TSR, Inc. Rejects Offer from Stockholder to Buy All Outstanding Shares

November 28, 2018

HAUPPAUGE, N.Y.--(BUSINESS WIRE)--Nov 28, 2018--TSR, Inc. (Nasdaq:TSRI), a provider of computer programming consulting services (“TSR” or the “Company”), announced today that it sent a letter on behalf of the Board of Directors of the Company (the “Board”) to Robert Fitzgerald, president of stockholder QAR Industries, Inc. (“QAR”), rejecting QAR’s non-binding offer contained in its letter, dated November 14, 2018, to acquire all of the common stock of the Company not already owned by QAR for $6.25 per share. Based on Amendment No. 2 to QAR’s Schedule 13D, filed on November 20, 2018, Mr.

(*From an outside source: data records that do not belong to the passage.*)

(** The first branch of [add] replaces the touched interval and those the new
    one reaches by one interval. *)
Lemma extend_right_eq r rest n :
  ordered (r :: rest) -> Mint n <= Maxt n ->
  exists pre post M, rest = pre ++ post /\ extend_right r rest n = mkInterval (Mint r) M :: post /\
    Forall (fun r2 => Mint r2 <= Maxt n) pre /\ Forall (fun r2 => Maxt n < Mint r2) post /\
    Maxt r <= M /\ Maxt n <= M /\ Forall (fun r2 => Maxt r2 <= M) pre /\
    (M <= Z.max (Maxt r) (Maxt n) \/ Exists (fun r2 => Maxt r2 = M) pre).
Proof.
  intros (Hr & Hlt & Hrest) Hn.
  destruct (overlap_count_spec n rest Hrest) as (pre & post & -> & Hc & Hpre & Hpost).
  unfold extend_right. rewrite Hc.
  destruct pre as [|rj pre _] using rev_ind; cbn [length].
  - exists [], post, (Z.max (Maxt r) (Maxt n)).
    assert ((if Maxt r <? Maxt n then mkInterval (Mint r) (Maxt n) else r)
            = mkInterval (Mint r) (Z.max (Maxt r) (Maxt n))) as ->.
    { destruct r as [a b]; cbn in *. destruct (Z.ltb_spec b (Maxt n)); f_equal; lia. }
    split_and!; try done; lia || (left; lia).
  - rewrite length_app, Nat.add_1_r, drop_app_length' by (rewrite length_app; cbn; lia).
    rewrite lookup_app_l, lookup_app_r, Nat.sub_diag by (rewrite ?length_app; cbn; lia).
    cbn [lookup list_lookup].
    apply ordered_app in Hrest as (Hord & _ & _). apply ordered_app in Hord as (_ & _ & Hbef).
    apply Forall_app in Hpre as [Hpre [Hj _]%Forall_cons_1].
    apply Forall_app in Hlt as [Hlt _]. apply Forall_app in Hlt as [_ [Hltj _]%Forall_cons_1].
    rewrite (proj2 (Z.ltb_lt (Maxt r) _)) by lia.
    exists (pre ++ [rj]), post, (Z.max (Maxt n) (Maxt rj)). cbn [Mint].
    split_and!; try done; try lia.
    + f_equal. destruct (Z.ltb_spec (Maxt n) (Maxt rj)); f_equal; lia.
    + apply Forall_app; auto.
    + apply Forall_app. split; [|constructor; [lia|done]].
      eapply Forall_impl; [exact Hbef|]. cbn. intros r2 [Hr2 _]%Forall_cons_1. lia.
    + destruct (Z.le_gt_cases (Maxt rj) (Maxt n)); [left; lia|right].
      apply Exists_app. right. constructor. lia.
Qed.

Lemma inBounds_reflect r t : reflect (Mint r <= t <= Maxt r) (inBounds r t).
Proof. apply iff_reflect. symmetry. apply inBounds_spec. Qed.

Lemma deleted_cons r l t : deleted (r :: l) t = inBounds r t || deleted l t.
Proof. done. Qed.

Lemma Exists_deleted_app l1 l2 t :
  deleted (l1 ++ l2) t = deleted l1 t || deleted l2 t.
Proof. apply existsb_app. Qed.

Lemma extend_right_union r rest n t :
  ordered (r :: rest) -> Mint n <= Maxt n -> Mint r <= Mint n <= Maxt r + 1 ->
  deleted (extend_right r rest n) t = deleted (r :: rest) t || inBounds n t.
Proof.
  intros Ho Hn Hr. apply eq_true_iff_eq. rewrite orb_true_iff, inBounds_spec, !deleted_spec.
  destruct (extend_right_eq r rest n Ho Hn)
    as (pre & post & M & -> & -> & Hpre & Hpost & ? & ? & HM & Hcase).
  cbn in Ho. destruct Ho as (? & Hlt & Hord).
  rewrite !Exists_cons, Exists_app. cbn [Mint Maxt].
  rewrite Forall_app in Hlt. destruct Hlt as [Hlt _]. split.
  - intros [Ht|]; [|tauto]. destruct Hcase as [?|Hex]; [lia|].
    destruct (decide (t <= Maxt n)); [lia|]. left. right. left.
    apply Exists_exists in Hex as (r2 & Hin & <-). apply Exists_exists. exists r2.
    rewrite Forall_forall in Hpre. specialize (Hpre r2 Hin). split; [done|lia].
  - intros [[?|[Hex|?]]|?]; try tauto; left; try lia.
    apply Exists_exists in Hex as (r2 & Hin & ?). rewrite !Forall_forall in *.
    specialize (HM r2 Hin). specialize (Hlt r2 Hin). cbn in *. lia.
Qed.

Lemma extend_right_ordered r rest n :
  ordered (r :: rest) -> Mint n <= Maxt n -> ordered (extend_right r rest n).
Proof.
  intros Ho Hn.
  destruct (extend_right_eq r rest n Ho Hn)
    as (pre & post & M & -> & -> & Hpre & Hpost & ? & ? & HM & Hcase).
  cbn in Ho |- *. destruct Ho as (Hr & Hlt & Hord). apply ordered_app in Hord as (_ & Hord & Hbef).
  apply Forall_app in Hlt as [_ Hlt].
  split_and!; [lia| |done]. destruct Hcase as [?|Hex].
  - rewrite !Forall_forall in *. intros r2 Hin. specialize (Hlt r2 Hin). specialize (Hpost r2 Hin).
    cbn in *. lia.
  - apply Exists_exists in Hex as (r2 & Hin & <-). rewrite !Forall_forall in *.
    intros r3 Hin3. specialize (Hbef r2 Hin). rewrite Forall_forall in Hbef. by apply Hbef.
Qed.

(** The two guards of [add] away from the int64 extremes. *)
Lemma guard_left_reflect r n :
  interior n -> Mint r <= Maxt r ->
  reflect (Mint r <= Mint n <= Maxt r + 1) (inBounds r (i64 (Mint n - 1)) || inBounds r (Mint n)).
Proof.
  intros (? & ? & ?) ?. rewrite i64_small by zlia.
  destruct (inBounds_reflect r (Mint n - 1)), (inBounds_reflect r (Mint n)); cbn; constructor; lia.
Qed.

Lemma guard_right_reflect r n :
  interior n -> Mint r <= Maxt r ->
  reflect (Mint r - 1 <= Maxt n <= Maxt r) (inBounds r (i64 (Maxt n + 1)) || inBounds r (Maxt n)).
Proof.
  intros (? & ? & ?) ?. rewrite i64_small by zlia.
  destruct (inBounds_reflect r (Maxt n + 1)), (inBounds_reflect r (Maxt n)); cbn; constructor; lia.
Qed.

(** One round of [add] on an ordered list, by the four branches of the loop. *)
Lemma add_cons r l n :
  interior n -> ordered (r :: l) ->
  (Mint r <= Mint n <= Maxt r + 1 /\ add (r :: l) n = extend_right r l n) \/
  (Mint n < Mint r /\ Mint r - 1 <= Maxt n <= Maxt r /\ add (r :: l) n = mkInterval (Mint n) (Maxt r) :: l) \/
  (Mint n < Mint r /\ (Maxt n < Mint r - 1 \/ Maxt r < Maxt n) /\ add (r :: l) n = n :: r :: l) \/
  (Maxt r + 1 < Mint n /\ add (r :: l) n = r :: add l n).
Proof.
  intros Hn (Hr & _). cbn [add]. pose proof Hn as (? & ? & ?).
  destruct (guard_left_reflect r n Hn Hr); [by left|right].
  destruct (guard_right_reflect r n Hn Hr).
  - left. rewrite (proj2 (Z.ltb_lt _ _)) by lia. split; [lia|done].
  - right. destruct (Z.ltb_spec (Mint n) (Mint r)); [left|right]; split_and!; try done; lia.
Qed.

Lemma add_union_aux l n t :
  interior n -> ordered l -> deleted (add l n) t = deleted l t || inBounds n t.
Proof.
  intros Hn. pose proof Hn as (? & ? & ?). induction l as [|r l IH]; intros Ho; [cbn; by destruct (inBounds n t)|].
  pose proof Ho as (Hr & Hlt & Hl).
  destruct (add_cons r l n Hn Ho) as [(? & ->)|[(? & ? & ->)|[(? & ? & ->)|(? & ->)]]].
  - by apply extend_right_union.
  - rewrite !deleted_cons. destruct (deleted l t); rewrite ?orb_true_r, ?orb_false_r; [done|].
    destruct (inBounds_reflect (mkInterval (Mint n) (Maxt r)) t), (inBounds_reflect r t),
      (inBounds_reflect n t); cbn in *; try done; lia.
  - by rewrite deleted_cons, orb_comm.
  - by rewrite !deleted_cons, IH, orb_assoc.
Qed.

Fitzgerald and QAR (together, the “QAR Entities”) own a total of 139,869 shares of the Company’s common stock, par value $.01 per share (“Common Stock”), which represents approximately 7.1% of the Company’s issued and outstanding Common Stock.

In its letter to QAR, dated November 27, 2018, the Company stated that “after careful consideration of your letter and the non-binding offer contained therein and in accordance with the unanimous recommendation of the Special Committee of the Board (the “Special Committee”), after consultation with the Special Committee’s financial advisors and the Special Committee’s and the Company’s legal advisors, the Board has unanimously rejected your offer to acquire the outstanding common stock of the Company not owned by the Investors (as defined in your letter) for $6.25 per share. The Board and the Special Committee believe that the consideration being offered by QAR is inadequate and does not reflect the fair value of the Common Stock of the Company and, therefore, would not be in the best interests of the Company’s stockholders.” The Company also stated that should QAR “wish to communicate further with respect to its interest in the Company, it will make the Chairman of the Special Committee and the financial advisors to the Special Committee available to QAR or its representatives.”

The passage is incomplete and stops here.